Read the data that follows. Then repeat it exactly.

BEGIN

(* ===== verification/Server.v ===== *)
(** * The server as a whole

    The demultiplexer and the connection tasks it has spawned, running side by side
    ([endpoint/mod.rs]): datagrams arrive, tasks take them from their channels and
    feed their connections, report connection IDs to the demultiplexer, retire their
    Initial route and exit, in any order.  Channel number [n] belongs to the [n]-th
    task. *)

From stdpp Require Import gmap.
From S2P Require Import Prelude OrdMap CoreTypes Coding FrameCodec ParamsCodec PacketSpace SentPackets.
From S2P Require Import Streams FlowControl Recovery Congestion Bbr CidPool Packet Config Multipath Connection.
From S2P Require Import ConnRecovery ConnHandshake ConnRecv ConnSend ConnFlow ConnSystem Mpsc Endpoint.

Section server.
Context {env : QuicEnv} `{EE : !EndpointEnv env} {M : Mpsc}.

Notation conn := (Connection env).

(** A task: its driver, the Initial DCID it was spawned for, and, for the statement of
    the theorems only, every connection ID its connection has reported as its own. *)
Record Task := mkTask { driver : Driver (env := env); first_dcid : list Z; issued : list (list Z) }.

Record Server := mkServer { demux : Demux (env := env); tasks : list Task }.

Definition server_new (t : TransportConfig) : Server := mkServer (demux_new t) [].

Definition registered (es : list CidEvent) : list (list Z) :=
  omap (fun e => match e with Register cid => Some cid | _ => None end) es.

Inductive server_event :=
| Turn (accept_closed : bool) (a : option Arrival)
| TaskReceive (ch : nat) (now clock : Z)
| TaskStep (ch : nat) (e : event)
| TaskRetireInitial (ch : nat)
| TaskExit (ch : nat).

(** The handshake tasks a turn starts. *)
Definition spawn_tasks (outs : list Output) : list Task :=
  omap (fun o => match o with
                 | Spawn c p ka ch dcid => Some (mkTask (with_cid_routing (driver_new c (Some p)) ch) dcid [local_cid c])
                 | _ => None
                 end) outs.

END

### Reply
(* ===== verification/Server.v ===== *)
(** * The server as a whole

    The demultiplexer and the connection tasks it has spawned, running side by side
    ([endpoint/mod.rs]): datagrams arrive, tasks take them from their channels and
    feed their connections, report connection IDs to the demultiplexer, retire their
    Initial route and exit, in any order.  Channel number [n] belongs to the [n]-th
    task. *)

From stdpp Require Import gmap.
From S2P Require Import Prelude OrdMap CoreTypes Coding FrameCodec ParamsCodec PacketSpace SentPackets.
From S2P Require Import Streams FlowControl Recovery Congestion Bbr CidPool Packet Config Multipath Connection.
From S2P Require Import ConnRecovery ConnHandshake ConnRecv ConnSend ConnFlow ConnSystem Mpsc Endpoint.

Section server.
Context {env : QuicEnv} `{EE : !EndpointEnv env} {M : Mpsc}.

Notation conn := (Connection env).

(** A task: its driver, the Initial DCID it was spawned for, and, for the statement of
    the theorems only, every connection ID its connection has reported as its own. *)
Record Task := mkTask { driver : Driver (env := env); first_dcid : list Z; issued : list (list Z) }.

Record Server := mkServer { demux : Demux (env := env); tasks : list Task }.

Definition server_new (t : TransportConfig) : Server := mkServer (demux_new t) [].

Definition registered (es : list CidEvent) : list (list Z) :=
  omap (fun e => match e with Register cid => Some cid | _ => None end) es.

Inductive server_event :=
| Turn (accept_closed : bool) (a : option Arrival)
| TaskReceive (ch : nat) (now clock : Z)
| TaskStep (ch : nat) (e : event)
| TaskRetireInitial (ch : nat)
| TaskExit (ch : nat).

(** The handshake tasks a turn starts. *)
Definition spawn_tasks (outs : list Output) : list Task :=
  omap (fun o => match o with
                 | Spawn c p ka ch dcid => Some (mkTask (with_cid_routing (driver_new c (Some p)) ch) dcid [local_cid c])
                 | _ => None
                 end) outs.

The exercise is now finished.